**What you have to do:** For the listing that follows, give again exactly the lines from the one with "(w = Switch n))." to the one with "unknown s -> net_run ks s = Some s' ->", including both.

--- Data extracts Enclosed Below ---

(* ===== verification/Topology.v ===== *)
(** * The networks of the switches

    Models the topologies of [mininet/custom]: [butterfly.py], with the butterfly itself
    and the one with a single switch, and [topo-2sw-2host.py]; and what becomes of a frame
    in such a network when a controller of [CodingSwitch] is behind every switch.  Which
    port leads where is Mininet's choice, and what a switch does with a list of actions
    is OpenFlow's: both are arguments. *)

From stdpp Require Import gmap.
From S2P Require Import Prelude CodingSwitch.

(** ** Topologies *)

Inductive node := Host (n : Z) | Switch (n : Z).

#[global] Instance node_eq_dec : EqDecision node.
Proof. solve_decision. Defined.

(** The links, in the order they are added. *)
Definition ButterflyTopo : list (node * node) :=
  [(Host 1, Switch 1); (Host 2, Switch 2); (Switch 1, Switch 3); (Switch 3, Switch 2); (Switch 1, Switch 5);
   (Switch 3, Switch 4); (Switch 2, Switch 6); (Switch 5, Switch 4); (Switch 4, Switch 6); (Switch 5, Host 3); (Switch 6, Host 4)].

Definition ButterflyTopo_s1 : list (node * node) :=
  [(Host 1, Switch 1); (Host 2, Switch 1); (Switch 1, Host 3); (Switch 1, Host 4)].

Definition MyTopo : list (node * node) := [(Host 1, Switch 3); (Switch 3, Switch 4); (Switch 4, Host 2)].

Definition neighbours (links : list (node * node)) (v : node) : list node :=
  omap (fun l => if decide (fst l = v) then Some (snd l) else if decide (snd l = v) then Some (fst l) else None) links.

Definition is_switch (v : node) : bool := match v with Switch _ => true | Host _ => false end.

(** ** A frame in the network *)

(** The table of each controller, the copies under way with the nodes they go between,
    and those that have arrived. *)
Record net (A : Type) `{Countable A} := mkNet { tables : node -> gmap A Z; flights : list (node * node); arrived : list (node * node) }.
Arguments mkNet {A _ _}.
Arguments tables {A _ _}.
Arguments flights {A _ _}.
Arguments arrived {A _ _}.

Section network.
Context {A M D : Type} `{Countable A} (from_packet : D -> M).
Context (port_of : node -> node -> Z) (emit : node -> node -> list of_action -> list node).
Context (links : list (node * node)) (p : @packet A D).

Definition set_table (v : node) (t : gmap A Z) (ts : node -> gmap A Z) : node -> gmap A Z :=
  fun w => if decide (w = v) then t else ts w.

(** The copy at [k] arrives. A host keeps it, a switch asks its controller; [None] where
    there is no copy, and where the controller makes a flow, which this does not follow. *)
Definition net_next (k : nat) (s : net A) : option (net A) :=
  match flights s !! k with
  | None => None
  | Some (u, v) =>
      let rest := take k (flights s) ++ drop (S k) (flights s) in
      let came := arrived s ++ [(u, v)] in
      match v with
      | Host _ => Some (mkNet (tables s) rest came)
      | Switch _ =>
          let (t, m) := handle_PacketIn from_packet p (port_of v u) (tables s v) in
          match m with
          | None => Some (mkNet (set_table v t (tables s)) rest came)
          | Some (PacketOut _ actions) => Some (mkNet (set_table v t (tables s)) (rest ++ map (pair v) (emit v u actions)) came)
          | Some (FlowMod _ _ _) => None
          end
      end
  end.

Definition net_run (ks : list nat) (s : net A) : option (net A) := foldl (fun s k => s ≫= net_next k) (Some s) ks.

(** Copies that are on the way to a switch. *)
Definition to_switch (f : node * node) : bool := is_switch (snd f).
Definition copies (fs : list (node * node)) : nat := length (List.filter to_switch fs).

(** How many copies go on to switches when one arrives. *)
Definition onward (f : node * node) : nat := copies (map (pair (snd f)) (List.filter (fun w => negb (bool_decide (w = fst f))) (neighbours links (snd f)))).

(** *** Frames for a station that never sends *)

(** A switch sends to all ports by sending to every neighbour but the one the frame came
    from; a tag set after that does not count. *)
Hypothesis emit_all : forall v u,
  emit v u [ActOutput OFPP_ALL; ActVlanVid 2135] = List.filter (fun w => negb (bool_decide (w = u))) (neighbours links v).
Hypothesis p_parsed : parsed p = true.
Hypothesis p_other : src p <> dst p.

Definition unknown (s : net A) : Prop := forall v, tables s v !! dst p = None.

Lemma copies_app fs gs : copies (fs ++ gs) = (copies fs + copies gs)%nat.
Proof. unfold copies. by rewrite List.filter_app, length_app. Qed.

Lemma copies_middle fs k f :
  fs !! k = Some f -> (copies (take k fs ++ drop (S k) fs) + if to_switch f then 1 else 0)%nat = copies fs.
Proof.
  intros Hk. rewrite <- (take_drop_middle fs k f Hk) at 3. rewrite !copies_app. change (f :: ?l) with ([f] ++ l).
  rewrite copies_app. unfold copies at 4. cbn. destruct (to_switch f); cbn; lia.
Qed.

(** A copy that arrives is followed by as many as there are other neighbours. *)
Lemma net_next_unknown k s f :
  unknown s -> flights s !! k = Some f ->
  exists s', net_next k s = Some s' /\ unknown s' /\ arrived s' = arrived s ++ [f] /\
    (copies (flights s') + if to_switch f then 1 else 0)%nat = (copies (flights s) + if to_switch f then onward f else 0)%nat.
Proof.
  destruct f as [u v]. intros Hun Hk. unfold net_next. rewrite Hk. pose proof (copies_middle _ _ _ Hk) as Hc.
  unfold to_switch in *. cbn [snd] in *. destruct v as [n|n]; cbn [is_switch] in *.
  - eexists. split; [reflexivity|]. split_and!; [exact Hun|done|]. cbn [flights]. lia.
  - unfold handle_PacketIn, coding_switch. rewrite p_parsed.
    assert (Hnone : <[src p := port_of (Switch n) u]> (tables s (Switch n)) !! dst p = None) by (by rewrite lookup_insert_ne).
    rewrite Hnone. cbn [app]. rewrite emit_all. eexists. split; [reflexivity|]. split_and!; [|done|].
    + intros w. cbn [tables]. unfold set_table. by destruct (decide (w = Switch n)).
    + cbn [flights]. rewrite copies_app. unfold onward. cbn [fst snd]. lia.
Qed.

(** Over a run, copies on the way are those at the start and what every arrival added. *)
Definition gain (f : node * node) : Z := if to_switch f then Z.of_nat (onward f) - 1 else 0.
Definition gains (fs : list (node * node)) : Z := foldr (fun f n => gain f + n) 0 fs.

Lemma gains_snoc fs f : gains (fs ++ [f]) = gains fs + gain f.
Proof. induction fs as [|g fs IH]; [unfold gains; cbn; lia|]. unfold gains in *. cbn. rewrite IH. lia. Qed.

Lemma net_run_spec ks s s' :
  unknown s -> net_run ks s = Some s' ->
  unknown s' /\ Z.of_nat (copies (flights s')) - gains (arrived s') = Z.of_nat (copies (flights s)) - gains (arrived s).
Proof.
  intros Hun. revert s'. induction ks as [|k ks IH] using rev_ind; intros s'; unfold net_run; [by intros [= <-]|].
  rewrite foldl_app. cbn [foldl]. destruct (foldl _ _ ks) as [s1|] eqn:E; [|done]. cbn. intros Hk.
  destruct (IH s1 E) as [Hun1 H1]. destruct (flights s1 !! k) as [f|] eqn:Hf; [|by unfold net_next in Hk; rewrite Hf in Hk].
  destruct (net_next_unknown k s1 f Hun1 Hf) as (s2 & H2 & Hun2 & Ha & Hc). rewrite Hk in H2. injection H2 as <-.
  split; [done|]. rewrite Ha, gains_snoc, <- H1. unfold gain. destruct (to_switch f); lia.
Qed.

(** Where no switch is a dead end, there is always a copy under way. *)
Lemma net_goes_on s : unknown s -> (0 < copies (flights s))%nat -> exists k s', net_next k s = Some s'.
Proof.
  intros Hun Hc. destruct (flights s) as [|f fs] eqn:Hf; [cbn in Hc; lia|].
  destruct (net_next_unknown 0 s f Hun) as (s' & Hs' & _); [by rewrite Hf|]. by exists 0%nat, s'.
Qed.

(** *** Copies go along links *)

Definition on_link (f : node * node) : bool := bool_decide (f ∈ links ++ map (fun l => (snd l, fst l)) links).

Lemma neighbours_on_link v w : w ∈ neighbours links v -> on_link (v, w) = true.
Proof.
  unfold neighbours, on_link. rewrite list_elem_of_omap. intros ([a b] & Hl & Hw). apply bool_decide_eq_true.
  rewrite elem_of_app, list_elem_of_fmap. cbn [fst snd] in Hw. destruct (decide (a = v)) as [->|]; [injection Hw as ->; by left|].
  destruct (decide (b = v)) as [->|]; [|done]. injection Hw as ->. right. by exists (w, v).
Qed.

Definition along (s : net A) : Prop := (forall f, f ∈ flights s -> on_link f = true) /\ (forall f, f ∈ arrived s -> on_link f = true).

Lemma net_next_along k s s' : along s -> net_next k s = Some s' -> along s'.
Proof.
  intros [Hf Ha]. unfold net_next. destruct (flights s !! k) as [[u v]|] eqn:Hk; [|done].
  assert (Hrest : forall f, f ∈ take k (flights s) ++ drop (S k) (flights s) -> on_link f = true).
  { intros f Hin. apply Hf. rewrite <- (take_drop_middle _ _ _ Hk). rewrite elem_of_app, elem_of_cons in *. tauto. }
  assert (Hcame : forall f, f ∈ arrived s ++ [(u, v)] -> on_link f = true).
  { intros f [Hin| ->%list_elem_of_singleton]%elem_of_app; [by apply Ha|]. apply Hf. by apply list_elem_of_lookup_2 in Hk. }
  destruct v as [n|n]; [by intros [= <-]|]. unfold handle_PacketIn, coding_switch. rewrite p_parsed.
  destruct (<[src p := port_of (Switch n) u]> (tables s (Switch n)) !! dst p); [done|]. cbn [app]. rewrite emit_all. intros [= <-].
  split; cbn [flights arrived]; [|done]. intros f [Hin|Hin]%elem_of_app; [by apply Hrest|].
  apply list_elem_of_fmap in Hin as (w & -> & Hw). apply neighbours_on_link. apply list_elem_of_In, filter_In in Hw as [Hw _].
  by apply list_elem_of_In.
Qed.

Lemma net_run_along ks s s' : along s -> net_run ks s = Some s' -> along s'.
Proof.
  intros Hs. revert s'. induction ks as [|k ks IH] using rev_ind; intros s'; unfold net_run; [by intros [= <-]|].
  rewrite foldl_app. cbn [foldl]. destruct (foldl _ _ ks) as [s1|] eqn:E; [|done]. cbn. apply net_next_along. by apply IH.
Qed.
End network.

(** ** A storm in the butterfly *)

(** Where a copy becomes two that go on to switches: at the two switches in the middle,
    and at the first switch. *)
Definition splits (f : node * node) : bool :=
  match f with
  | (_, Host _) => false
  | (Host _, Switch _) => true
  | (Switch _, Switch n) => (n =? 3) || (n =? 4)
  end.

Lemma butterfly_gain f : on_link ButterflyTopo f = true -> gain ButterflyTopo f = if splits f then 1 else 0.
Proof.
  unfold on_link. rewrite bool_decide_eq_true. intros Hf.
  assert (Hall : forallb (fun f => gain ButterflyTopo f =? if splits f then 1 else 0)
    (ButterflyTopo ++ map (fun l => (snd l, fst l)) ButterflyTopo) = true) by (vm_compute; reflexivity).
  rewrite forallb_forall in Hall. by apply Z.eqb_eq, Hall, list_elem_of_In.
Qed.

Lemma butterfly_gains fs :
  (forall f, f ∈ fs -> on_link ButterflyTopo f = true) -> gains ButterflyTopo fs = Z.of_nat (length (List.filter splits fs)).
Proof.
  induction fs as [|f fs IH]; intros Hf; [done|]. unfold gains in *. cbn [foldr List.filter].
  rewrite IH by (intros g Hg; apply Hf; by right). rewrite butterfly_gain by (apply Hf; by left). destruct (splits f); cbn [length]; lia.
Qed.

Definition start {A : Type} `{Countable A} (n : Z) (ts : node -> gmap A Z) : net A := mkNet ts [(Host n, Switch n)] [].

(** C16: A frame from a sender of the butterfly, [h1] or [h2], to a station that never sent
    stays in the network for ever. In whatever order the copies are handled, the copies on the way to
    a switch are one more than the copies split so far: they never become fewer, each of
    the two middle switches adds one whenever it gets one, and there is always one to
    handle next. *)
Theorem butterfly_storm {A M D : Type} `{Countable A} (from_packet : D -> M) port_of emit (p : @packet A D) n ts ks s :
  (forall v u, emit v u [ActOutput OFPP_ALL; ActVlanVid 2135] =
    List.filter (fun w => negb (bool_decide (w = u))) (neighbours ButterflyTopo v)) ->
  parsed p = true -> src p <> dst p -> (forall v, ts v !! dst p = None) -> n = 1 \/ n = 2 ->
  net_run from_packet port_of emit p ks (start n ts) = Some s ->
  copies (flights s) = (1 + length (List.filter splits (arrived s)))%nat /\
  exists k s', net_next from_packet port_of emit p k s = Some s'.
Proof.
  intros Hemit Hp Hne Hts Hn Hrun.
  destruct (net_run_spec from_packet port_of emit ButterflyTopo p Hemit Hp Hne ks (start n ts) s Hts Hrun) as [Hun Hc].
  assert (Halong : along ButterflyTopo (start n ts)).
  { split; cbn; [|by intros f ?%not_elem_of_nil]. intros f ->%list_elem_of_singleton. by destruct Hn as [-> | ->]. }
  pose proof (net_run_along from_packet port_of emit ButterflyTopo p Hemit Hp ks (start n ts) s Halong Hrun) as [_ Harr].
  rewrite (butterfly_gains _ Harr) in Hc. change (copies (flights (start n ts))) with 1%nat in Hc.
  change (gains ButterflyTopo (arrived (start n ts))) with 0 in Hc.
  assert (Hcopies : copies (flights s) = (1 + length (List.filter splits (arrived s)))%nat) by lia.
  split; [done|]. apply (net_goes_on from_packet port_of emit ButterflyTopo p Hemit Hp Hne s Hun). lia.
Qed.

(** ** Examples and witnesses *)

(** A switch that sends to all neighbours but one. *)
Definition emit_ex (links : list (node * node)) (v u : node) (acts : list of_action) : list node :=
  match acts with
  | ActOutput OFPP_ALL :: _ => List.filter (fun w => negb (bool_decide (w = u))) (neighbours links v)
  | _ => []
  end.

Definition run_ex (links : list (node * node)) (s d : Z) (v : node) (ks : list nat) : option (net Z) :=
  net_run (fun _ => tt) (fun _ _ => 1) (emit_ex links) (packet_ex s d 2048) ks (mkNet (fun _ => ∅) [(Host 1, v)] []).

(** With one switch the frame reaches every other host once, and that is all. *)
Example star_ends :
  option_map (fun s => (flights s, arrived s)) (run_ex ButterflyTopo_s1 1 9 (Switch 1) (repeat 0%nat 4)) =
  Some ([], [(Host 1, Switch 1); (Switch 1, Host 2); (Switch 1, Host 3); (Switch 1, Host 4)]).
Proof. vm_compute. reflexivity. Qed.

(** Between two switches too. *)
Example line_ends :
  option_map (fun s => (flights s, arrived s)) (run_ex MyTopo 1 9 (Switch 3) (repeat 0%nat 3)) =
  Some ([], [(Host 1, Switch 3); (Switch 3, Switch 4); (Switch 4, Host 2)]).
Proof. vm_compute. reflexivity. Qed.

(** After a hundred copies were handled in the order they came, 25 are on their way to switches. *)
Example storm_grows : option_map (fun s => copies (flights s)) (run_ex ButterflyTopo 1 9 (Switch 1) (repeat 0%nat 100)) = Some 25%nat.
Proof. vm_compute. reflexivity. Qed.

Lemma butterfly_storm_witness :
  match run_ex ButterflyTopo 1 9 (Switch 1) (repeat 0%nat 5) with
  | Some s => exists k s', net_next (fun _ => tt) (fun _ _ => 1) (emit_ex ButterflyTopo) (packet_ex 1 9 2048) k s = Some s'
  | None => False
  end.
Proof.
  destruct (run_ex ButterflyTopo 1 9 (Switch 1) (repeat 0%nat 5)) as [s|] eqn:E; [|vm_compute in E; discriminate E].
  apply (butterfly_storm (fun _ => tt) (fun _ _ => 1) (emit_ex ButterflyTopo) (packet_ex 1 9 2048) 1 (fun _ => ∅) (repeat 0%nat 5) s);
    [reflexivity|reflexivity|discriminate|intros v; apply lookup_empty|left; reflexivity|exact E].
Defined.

--- End of Enclosed Data extracts ---

**Written response:**
    + intros w. cbn [tables]. unfold set_table. by destruct (decide (w = Switch n)).
    + cbn [flights]. rewrite copies_app. unfold onward. cbn [fst snd]. lia.
Qed.

(** Over a run, copies on the way are those at the start and what every arrival added. *)
Definition gain (f : node * node) : Z := if to_switch f then Z.of_nat (onward f) - 1 else 0.
Definition gains (fs : list (node * node)) : Z := foldr (fun f n => gain f + n) 0 fs.

Lemma gains_snoc fs f : gains (fs ++ [f]) = gains fs + gain f.
Proof. induction fs as [|g fs IH]; [unfold gains; cbn; lia|]. unfold gains in *. cbn. rewrite IH. lia. Qed.

Lemma net_run_spec ks s s' :
  unknown s -> net_run ks s = Some s' ->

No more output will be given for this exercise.